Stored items
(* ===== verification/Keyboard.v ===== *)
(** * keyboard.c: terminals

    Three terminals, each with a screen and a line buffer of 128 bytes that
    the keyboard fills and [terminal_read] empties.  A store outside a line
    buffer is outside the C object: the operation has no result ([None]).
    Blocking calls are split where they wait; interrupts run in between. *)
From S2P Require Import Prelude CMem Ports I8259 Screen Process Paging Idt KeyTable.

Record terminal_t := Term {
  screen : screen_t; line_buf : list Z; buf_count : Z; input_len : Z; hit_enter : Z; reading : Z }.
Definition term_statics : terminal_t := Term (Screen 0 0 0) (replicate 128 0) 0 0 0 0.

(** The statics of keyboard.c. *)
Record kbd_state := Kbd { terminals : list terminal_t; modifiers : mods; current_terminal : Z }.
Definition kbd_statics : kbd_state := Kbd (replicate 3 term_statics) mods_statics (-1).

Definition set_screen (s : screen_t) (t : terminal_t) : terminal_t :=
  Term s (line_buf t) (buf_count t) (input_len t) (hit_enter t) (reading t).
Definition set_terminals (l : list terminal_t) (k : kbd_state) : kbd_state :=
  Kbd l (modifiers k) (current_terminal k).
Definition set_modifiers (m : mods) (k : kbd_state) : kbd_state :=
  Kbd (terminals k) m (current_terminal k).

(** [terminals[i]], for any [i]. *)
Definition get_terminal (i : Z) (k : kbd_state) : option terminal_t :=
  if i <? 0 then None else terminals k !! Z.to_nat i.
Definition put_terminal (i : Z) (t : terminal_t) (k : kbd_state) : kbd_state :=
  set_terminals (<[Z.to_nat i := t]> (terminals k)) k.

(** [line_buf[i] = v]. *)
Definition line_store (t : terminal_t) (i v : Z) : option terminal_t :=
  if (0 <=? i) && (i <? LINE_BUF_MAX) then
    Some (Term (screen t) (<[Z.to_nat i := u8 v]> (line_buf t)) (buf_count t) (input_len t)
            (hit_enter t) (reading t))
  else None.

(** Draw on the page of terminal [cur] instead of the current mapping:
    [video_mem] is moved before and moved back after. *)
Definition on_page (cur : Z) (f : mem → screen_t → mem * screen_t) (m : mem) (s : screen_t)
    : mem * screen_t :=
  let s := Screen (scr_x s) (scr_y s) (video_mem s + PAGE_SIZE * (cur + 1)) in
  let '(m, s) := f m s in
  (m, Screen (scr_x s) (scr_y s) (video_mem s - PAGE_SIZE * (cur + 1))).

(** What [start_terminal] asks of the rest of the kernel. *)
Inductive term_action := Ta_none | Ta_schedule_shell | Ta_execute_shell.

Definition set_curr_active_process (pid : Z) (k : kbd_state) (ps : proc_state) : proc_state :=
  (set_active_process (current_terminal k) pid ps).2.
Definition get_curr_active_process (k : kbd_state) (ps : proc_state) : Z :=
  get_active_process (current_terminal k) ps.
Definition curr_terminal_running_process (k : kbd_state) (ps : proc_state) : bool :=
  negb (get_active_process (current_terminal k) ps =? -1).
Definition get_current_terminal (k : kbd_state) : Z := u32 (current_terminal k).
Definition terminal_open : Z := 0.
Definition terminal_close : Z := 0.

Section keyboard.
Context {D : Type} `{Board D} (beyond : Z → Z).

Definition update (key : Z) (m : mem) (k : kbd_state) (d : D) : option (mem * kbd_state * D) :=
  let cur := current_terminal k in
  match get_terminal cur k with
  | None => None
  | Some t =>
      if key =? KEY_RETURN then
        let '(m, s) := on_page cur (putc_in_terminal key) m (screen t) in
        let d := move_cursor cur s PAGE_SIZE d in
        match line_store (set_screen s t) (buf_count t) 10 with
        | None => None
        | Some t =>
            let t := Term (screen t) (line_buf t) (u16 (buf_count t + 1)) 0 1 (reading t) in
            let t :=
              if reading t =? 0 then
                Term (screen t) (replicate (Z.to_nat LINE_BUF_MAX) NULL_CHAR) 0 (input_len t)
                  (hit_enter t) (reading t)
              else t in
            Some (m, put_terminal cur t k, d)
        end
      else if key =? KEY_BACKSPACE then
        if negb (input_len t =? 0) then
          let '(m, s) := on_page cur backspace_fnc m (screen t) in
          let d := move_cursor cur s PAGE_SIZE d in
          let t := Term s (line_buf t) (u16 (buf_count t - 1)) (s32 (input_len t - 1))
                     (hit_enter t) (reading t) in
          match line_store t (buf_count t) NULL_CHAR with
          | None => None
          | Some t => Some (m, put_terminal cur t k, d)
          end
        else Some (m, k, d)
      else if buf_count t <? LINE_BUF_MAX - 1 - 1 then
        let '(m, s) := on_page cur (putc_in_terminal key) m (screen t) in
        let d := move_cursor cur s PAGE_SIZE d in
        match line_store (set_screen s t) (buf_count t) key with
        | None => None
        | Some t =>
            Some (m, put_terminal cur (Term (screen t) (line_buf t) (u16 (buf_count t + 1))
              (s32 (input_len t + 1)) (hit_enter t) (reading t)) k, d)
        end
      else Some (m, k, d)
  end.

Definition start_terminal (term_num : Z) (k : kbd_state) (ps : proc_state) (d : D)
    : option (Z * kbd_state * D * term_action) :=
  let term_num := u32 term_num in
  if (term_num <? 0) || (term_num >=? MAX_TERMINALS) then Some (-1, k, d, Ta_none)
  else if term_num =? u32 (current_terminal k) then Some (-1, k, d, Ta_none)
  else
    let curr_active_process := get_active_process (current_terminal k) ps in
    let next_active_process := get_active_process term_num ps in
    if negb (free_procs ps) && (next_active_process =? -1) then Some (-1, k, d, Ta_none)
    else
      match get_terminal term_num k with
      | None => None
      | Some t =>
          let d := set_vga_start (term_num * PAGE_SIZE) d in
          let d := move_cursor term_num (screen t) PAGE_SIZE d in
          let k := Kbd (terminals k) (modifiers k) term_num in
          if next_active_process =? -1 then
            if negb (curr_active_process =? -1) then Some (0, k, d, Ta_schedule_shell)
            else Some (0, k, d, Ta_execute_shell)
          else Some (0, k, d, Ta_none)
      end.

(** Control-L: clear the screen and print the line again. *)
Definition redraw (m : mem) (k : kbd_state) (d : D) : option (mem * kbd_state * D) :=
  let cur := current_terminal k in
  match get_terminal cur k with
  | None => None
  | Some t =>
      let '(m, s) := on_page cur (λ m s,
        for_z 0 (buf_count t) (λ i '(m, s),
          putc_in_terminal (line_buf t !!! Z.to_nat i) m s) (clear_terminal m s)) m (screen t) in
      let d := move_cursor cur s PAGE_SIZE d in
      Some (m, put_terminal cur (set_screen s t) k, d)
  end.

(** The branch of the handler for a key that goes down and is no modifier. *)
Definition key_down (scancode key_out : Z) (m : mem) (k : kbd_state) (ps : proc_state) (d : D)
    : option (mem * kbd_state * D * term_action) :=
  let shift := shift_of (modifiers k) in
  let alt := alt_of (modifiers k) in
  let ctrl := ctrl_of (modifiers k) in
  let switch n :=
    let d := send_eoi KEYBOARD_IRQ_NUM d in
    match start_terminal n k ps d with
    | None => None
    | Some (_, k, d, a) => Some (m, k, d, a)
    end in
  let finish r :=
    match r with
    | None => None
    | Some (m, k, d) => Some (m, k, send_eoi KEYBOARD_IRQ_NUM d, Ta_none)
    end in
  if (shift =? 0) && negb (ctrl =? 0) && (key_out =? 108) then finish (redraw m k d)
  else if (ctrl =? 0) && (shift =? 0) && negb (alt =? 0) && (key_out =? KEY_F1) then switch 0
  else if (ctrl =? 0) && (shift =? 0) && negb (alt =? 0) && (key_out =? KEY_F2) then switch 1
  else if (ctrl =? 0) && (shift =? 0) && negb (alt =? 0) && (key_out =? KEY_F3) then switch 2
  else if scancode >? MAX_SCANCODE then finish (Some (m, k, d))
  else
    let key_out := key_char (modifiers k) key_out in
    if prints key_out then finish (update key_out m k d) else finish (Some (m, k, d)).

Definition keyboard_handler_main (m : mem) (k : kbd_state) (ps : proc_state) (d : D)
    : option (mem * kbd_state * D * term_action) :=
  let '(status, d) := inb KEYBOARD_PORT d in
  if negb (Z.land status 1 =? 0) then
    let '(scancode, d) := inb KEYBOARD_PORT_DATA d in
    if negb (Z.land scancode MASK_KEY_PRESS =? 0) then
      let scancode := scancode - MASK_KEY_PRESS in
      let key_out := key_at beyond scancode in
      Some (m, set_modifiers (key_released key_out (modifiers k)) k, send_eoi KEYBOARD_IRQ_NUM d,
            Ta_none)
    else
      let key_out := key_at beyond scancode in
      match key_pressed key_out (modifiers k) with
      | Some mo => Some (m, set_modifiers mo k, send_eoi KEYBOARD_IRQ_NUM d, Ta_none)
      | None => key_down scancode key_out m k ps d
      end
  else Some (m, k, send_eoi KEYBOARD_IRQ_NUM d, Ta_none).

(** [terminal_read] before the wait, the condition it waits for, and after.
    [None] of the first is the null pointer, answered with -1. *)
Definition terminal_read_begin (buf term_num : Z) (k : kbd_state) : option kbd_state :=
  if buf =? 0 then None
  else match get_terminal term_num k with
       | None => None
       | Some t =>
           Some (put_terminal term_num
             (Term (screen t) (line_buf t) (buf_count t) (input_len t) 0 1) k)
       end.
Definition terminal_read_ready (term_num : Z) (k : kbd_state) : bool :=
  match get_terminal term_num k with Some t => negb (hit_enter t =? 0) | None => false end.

**WHAT TO WORK ON**: Extract every line from the one containing "mo k, send_eoi KEYBOARD_IRQ_NUM d, Ta_none)" through the last line of the data, inclusive, exactly as written.

**REPLY TO THE EXERCISE**:
      | Some mo => Some (m, set_modifiers mo k, send_eoi KEYBOARD_IRQ_NUM d, Ta_none)
      | None => key_down scancode key_out m k ps d
      end
  else Some (m, k, send_eoi KEYBOARD_IRQ_NUM d, Ta_none).

(** [terminal_read] before the wait, the condition it waits for, and after.
    [None] of the first is the null pointer, answered with -1. *)
Definition terminal_read_begin (buf term_num : Z) (k : kbd_state) : option kbd_state :=
  if buf =? 0 then None
  else match get_terminal term_num k with
       | None => None
       | Some t =>
           Some (put_terminal term_num
             (Term (screen t) (line_buf t) (buf_count t) (input_len t) 0 1) k)
       end.
Definition terminal_read_ready (term_num : Z) (k : kbd_state) : bool :=
  match get_terminal term_num k with Some t => negb (hit_enter t =? 0) | None => false end.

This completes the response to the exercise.